What you have to do: Please return all of the entries below exactly as they are written.

━━ Material for this task

(** X13.  The module confines itself to its own keys: a key that is none
    of "version.major", "version.minor", "resize_image_preserve_ratio",
    "undo", "z_special_formatting" and does not begin with
    "special_formatting." holds after the run what the configuration held
    at the start, whether the run ends or raises on the way. *)
Theorem module_confined (env : Env) (c : ConfigManager.t) (k : string) :
  own_key k = false →
  ConfigManager.config (conf (exec (firstrun env) (boot c))) !! k
  = ConfigManager.config c !! k.
Proof.
  intros (H1 & H2 & H3 & H4 & H5 & H6)%own_key_false.
  set (P := λ s : State,
         ConfigManager.config (conf s) !! k = ConfigManager.config c !! k).
  assert (H0 : P (boot c)) by done.
  revert H0. generalize (boot c). unfold firstrun.
  apply (exec_seq_preserves P Version.__init__).
  { unfold P. intros s Hs. unfold Version.__init__.
    by destruct (load_frame s) as [-> _]. }
  apply (exec_seq_preserves P distinguish_initial_install).
  { unfold P. intros s Hs. by rewrite distinguish_frame. }
  apply (exec_seq_preserves P migrations).
  { unfold migrations.
    apply (exec_seq_preserves P change_resize_image_preserve_ratio).
    { unfold P. intros s Hs. by rewrite change_resize_frame. }
    apply (exec_seq_preserves P change_special_formatting).
    { unfold P. intros s Hs. by rewrite change_special_formatting_frame. }
    unfold P. intros s Hs. by rewrite remove_undo_frame. }
  apply (exec_seq_preserves P tutorial_guard).
  { unfold P. intros s Hs. by rewrite tutorial_guard_conf. }
  unfold P. intros s Hs. by rewrite save_current_version_lookup.
Qed.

━━━━

The answer:
(** X13.  The module confines itself to its own keys: a key that is none
    of "version.major", "version.minor", "resize_image_preserve_ratio",
    "undo", "z_special_formatting" and does not begin with
    "special_formatting." holds after the run what the configuration held
    at the start, whether the run ends or raises on the way. *)
Theorem module_confined (env : Env) (c : ConfigManager.t) (k : string) :
  own_key k = false →
  ConfigManager.config (conf (exec (firstrun env) (boot c))) !! k
  = ConfigManager.config c !! k.
Proof.
  intros (H1 & H2 & H3 & H4 & H5 & H6)%own_key_false.
  set (P := λ s : State,
         ConfigManager.config (conf s) !! k = ConfigManager.config c !! k).
  assert (H0 : P (boot c)) by done.
  revert H0. generalize (boot c). unfold firstrun.
  apply (exec_seq_preserves P Version.__init__).
  { unfold P. intros s Hs. unfold Version.__init__.
    by destruct (load_frame s) as [-> _]. }
  apply (exec_seq_preserves P distinguish_initial_install).
  { unfold P. intros s Hs. by rewrite distinguish_frame. }
  apply (exec_seq_preserves P migrations).
  { unfold migrations.
    apply (exec_seq_preserves P change_resize_image_preserve_ratio).
    { unfold P. intros s Hs. by rewrite change_resize_frame. }
    apply (exec_seq_preserves P change_special_formatting).
    { unfold P. intros s Hs. by rewrite change_special_formatting_frame. }
    unfold P. intros s Hs. by rewrite remove_undo_frame. }
  apply (exec_seq_preserves P tutorial_guard).
  { unfold P. intros s Hs. by rewrite tutorial_guard_conf. }
  unfold P. intros s Hs. by rewrite save_current_version_lookup.
Qed.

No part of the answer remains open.